((
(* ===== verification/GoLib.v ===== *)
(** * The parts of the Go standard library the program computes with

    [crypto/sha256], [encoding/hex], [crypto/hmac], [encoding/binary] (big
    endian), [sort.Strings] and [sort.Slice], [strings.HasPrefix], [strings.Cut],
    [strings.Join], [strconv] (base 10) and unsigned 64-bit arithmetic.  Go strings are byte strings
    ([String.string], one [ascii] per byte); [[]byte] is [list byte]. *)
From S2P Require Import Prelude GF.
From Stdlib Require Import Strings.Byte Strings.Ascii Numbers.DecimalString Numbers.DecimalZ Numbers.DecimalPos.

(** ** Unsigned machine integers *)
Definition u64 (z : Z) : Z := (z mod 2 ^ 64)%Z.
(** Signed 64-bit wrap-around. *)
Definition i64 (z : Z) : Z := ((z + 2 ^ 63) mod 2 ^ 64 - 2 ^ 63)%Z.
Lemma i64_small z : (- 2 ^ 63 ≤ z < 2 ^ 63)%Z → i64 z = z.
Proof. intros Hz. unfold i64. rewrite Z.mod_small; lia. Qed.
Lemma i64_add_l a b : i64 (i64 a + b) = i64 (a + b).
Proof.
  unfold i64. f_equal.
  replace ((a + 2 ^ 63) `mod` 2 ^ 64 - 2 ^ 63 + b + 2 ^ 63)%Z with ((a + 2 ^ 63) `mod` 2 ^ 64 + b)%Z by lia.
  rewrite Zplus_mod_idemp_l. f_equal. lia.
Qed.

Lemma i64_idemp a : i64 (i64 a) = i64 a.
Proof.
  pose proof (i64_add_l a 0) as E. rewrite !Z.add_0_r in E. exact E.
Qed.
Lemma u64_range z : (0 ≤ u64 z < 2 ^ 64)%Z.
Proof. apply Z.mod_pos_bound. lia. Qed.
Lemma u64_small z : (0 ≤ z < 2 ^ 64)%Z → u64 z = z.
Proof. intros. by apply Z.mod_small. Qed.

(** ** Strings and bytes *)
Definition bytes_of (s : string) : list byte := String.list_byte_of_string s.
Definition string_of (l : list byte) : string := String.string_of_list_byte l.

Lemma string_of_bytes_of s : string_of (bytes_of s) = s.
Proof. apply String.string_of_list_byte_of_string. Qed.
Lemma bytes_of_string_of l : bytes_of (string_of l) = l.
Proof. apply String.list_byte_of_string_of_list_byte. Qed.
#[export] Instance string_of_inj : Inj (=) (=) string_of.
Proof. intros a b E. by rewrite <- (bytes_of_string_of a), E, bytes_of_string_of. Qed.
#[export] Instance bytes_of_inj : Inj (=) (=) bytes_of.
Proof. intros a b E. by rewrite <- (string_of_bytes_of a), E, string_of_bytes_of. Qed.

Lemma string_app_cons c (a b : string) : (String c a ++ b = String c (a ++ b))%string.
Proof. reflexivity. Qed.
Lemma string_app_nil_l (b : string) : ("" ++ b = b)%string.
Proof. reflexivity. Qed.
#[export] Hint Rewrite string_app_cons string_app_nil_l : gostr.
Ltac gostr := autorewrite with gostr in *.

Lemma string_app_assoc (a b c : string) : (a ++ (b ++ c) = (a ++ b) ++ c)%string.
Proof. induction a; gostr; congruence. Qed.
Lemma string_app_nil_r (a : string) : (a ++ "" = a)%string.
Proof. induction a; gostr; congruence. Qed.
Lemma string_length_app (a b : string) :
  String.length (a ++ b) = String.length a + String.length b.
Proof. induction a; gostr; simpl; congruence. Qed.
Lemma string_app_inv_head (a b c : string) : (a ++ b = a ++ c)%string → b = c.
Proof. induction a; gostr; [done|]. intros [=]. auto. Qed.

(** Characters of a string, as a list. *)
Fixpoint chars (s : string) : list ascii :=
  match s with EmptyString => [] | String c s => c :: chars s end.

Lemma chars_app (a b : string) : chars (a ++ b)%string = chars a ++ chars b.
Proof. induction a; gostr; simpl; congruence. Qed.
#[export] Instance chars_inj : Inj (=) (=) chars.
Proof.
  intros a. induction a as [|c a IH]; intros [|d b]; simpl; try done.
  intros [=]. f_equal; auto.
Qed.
))
((
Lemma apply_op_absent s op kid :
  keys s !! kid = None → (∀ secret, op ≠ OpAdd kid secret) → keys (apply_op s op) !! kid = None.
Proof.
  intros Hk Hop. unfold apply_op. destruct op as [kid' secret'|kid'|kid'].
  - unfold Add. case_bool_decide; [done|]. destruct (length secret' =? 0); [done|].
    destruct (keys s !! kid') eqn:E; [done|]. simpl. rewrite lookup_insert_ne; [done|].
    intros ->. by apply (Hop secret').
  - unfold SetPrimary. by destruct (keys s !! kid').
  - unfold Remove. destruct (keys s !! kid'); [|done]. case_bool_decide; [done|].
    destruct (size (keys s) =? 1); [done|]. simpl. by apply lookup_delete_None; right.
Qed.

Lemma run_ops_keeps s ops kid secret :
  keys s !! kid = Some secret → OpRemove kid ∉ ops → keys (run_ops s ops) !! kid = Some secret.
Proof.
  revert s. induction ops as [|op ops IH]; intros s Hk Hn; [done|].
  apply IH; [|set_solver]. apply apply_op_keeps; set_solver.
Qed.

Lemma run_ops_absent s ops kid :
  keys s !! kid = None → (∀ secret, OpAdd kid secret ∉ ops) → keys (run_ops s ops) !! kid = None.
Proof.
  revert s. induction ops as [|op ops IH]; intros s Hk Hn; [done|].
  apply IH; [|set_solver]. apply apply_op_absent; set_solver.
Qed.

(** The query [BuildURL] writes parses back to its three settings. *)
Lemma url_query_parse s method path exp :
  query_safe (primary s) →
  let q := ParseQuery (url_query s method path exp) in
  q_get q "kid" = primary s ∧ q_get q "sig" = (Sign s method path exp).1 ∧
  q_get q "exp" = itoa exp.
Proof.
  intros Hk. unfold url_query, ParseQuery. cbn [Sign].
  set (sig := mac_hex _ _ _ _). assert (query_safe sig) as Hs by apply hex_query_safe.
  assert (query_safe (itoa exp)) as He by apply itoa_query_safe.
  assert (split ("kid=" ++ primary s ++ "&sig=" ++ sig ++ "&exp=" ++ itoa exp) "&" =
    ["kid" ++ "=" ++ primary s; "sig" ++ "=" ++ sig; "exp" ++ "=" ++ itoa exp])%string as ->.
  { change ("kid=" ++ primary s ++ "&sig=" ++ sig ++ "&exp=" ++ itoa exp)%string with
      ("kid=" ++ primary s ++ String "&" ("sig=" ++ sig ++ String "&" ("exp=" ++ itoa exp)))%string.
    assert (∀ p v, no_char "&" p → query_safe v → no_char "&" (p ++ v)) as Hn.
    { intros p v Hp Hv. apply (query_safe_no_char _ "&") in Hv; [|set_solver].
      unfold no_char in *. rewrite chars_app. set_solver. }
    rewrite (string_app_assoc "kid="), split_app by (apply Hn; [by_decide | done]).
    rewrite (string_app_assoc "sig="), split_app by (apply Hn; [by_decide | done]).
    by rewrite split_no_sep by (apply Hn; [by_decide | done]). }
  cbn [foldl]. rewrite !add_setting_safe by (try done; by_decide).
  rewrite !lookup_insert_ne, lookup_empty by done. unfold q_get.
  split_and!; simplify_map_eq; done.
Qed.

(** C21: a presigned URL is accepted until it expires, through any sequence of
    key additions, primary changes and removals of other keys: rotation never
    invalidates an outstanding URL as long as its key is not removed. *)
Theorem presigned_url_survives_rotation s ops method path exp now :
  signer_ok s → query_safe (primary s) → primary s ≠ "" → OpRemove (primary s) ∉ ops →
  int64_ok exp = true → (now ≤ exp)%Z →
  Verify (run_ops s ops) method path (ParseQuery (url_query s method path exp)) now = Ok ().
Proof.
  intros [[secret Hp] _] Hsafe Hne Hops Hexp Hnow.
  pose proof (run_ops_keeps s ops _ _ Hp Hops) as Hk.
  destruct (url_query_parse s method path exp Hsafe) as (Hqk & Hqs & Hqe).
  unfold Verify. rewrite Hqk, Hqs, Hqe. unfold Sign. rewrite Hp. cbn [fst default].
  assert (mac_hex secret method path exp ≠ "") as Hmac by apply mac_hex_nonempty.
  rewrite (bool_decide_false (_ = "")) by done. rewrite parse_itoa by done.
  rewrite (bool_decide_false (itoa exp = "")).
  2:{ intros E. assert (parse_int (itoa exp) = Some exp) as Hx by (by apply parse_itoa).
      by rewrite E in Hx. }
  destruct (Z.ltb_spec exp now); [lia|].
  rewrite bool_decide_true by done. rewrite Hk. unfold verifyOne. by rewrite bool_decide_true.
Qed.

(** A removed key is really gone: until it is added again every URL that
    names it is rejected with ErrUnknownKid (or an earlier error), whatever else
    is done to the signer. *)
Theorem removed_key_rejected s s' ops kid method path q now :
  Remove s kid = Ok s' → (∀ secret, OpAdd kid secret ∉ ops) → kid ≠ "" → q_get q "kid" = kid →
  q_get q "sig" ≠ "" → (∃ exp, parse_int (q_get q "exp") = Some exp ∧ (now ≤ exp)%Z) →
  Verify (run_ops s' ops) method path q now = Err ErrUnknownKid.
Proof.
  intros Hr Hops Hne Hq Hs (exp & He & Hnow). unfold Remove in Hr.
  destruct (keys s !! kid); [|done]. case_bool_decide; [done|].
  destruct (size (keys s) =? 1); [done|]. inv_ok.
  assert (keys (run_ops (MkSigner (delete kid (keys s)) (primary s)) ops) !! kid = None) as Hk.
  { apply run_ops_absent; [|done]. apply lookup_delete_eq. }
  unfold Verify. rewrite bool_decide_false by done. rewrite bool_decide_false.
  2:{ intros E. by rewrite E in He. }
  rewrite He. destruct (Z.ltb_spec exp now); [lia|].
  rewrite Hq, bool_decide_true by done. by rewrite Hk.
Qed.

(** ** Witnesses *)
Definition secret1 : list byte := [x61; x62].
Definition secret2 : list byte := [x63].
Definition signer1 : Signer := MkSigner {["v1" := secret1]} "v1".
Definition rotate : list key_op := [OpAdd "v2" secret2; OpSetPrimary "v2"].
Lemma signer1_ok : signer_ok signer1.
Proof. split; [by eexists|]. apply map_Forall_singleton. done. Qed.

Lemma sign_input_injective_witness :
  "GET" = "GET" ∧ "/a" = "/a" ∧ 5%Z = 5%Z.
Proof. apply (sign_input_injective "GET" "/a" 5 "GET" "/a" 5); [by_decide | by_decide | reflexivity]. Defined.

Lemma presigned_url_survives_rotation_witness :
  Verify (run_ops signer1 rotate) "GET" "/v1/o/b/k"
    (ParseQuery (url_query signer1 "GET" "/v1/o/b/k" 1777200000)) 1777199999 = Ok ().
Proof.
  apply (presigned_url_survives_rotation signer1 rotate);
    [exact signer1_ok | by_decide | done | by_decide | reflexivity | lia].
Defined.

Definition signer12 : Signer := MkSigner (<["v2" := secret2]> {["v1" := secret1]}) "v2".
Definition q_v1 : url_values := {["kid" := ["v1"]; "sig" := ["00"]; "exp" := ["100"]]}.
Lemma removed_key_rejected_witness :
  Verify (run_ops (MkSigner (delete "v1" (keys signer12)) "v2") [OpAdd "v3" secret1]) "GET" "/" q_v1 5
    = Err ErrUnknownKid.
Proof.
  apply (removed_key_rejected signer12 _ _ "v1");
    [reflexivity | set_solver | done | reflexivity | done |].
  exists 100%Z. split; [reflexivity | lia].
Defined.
))
Problem requirements.
Taking the entries above, print exactly the lines starting at the line with "Theorem presigned_url_survives_rotation s" and ending at the line with "rewrite (bool_decide_false (itoa", both included.

Solution.
Theorem presigned_url_survives_rotation s ops method path exp now :
  signer_ok s → query_safe (primary s) → primary s ≠ "" → OpRemove (primary s) ∉ ops →
  int64_ok exp = true → (now ≤ exp)%Z →
  Verify (run_ops s ops) method path (ParseQuery (url_query s method path exp)) now = Ok ().
Proof.
  intros [[secret Hp] _] Hsafe Hne Hops Hexp Hnow.
  pose proof (run_ops_keeps s ops _ _ Hp Hops) as Hk.
  destruct (url_query_parse s method path exp Hsafe) as (Hqk & Hqs & Hqe).
  unfold Verify. rewrite Hqk, Hqs, Hqe. unfold Sign. rewrite Hp. cbn [fst default].
  assert (mac_hex secret method path exp ≠ "") as Hmac by apply mac_hex_nonempty.
  rewrite (bool_decide_false (_ = "")) by done. rewrite parse_itoa by done.
  rewrite (bool_decide_false (itoa exp = "")).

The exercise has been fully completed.